The findings and implications of the present study are not directly applicable to other populations where LQTS founder mutations do not exist or have not been detected until now. However, we feel that the present study stands as a forerunner to demonstrate that relatively prevalent genetic causes of markedly prolonged ventricular repolarization may indeed exist in the population. With the advent of constantly improving DNA sequencing techniques, this may also soon be explored in other populations. Early, presymptomatic identification of risk for ventricular arrhythmias, particularly upon exposure to certain medications, is of high priority since preventive measures can effectively avert sudden death Citation34. Even though in 75% of the cases the DNA analysis of the five most common LQTS genes confirms the LQTS diagnosis Citation35, Citation36, prophylactic screening at the population level has not been practical due to the costs and rarity of the disorder. In Finland, targeted pre-prescription screening could become cost-effective in the future along with the rapidly evolving genetic screening measures. Especially in population isolates like Finland showing enrichment of a limited number of variants, such screening could be exceptionally beneficial for the health care system.

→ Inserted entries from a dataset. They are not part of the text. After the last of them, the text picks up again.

(** X13: the earlier program passes [config], [interface] and [setup] to
    [OpenEndpoint] through [uint8], so only their value modulo 256 counts:
    shifting any of them by a multiple of 256 gives the same run. *)
Theorem old_flags_truncated
  (i o a b c : Z) (fl : Flags) (t : Old.Transport) :
  Old.run i o (shifted fl a b c) t = Old.run i o fl t.
Proof.
  unfold Old.run, Old.main, shifted. cbn [config iface setup device debug].
  rewrite !to_uint8_shift. reflexivity.
Qed.

(** ** Device discovery in the earlier program *)


(** X15: an error of [ListDevices] is fatal even when matching devices
    were returned with it: the run logs the list error and exits with 1;
    no endpoint is opened and none of the returned devices is closed. *)
Theorem old_list_error_is_fatal
  (i o : Z) (fl : Flags) (t : Old.Transport) (e : error) :
  Old.list_err t = Some e ->
  Old.run i o fl t
  = (1, [EvNewContext; EvCtxDebug (debug fl);
         EvLog (MsgScanning (device fl)); EvListDevices]
        ++ printed (OldPath.found fl t) ++ [EvLog (MsgFatalList e)])
  /\ endpoint_ops (snd (Old.run i o fl t)) = []
  /\ releases (snd (Old.run i o fl t)) = [].
Proof.
  old_paths fl t; intros H; try discriminate; injection H as ->;
    repeat split; reflexivity.
Qed.

Lemma old_list_error_is_fatal_witness :
  Old.list_err old_list_error = Some "access denied"%string
  /\ map Old.handle (OldPath.found default_flags old_list_error)
     = [4; 5]%nat
  /\ fst (Old.run DIR_IN DIR_OUT default_flags old_list_error) = 1
  /\ releases (snd (Old.run DIR_IN DIR_OUT default_flags old_list_error))
     = [].
Proof.
  split; [reflexivity|]. split; [reflexivity|].
  destruct (old_list_error_is_fatal DIR_IN DIR_OUT default_flags
              old_list_error "access denied"%string eq_refl)
    as (Hrun & _ & Hrel).
  split; [rewrite Hrun; reflexivity | exact Hrel].
Defined.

We conclude that four LQTS mutations, KCNQ1 G589D, KCNQ1 IVS7-2A>G, KCNH2 L552S, and KCNH2 R176W, are surprisingly common in the Finnish population and seemingly represent founder mutations which have become enriched in this isolated population. These mutations lead to a considerable QT prolongation at the population level and could mark individuals at risk for arrhythmias even if clinical LQTS is not apparent.

Acknowledgements

Susanna Tverin, Pirkko Alha, Harri Rissanen, Anu Yliperttula, and Sirkka Ekström are acknowledged for skilful technical assistance. The study was financially supported by grants from the Sigrid Juselius Foundation and the Finnish Academy to Dr Kontula and by the Center of Excellence of Common Disease Genetics of the Academy of Finland. Dr Marjamaa has received funding from the Finska Läkaresällskapet Foundation and the Biomedicum Helsinki Foundation. Dr Newton-Cheh is supported by the National Institutes of Health (HL080025), a Doris Duke Charitable Foundation Clinical Scientist Development Award, and a Burroughs Wellcome Fund Career Award for Medical Scientists. Dr Porthan has received funding from the Aarne Koskelo Foundation, the Finnish Foundation for Cardiovascular Research, the Ida Montin Foundation, the Paavo and Eila Salonen Foundation. Dr Salomaa was also supported by the Sigrid Juselius Foundation. Declaration of interest: The authors report no conflicts of interest. The authors alone are responsible for the content and writing of the paper.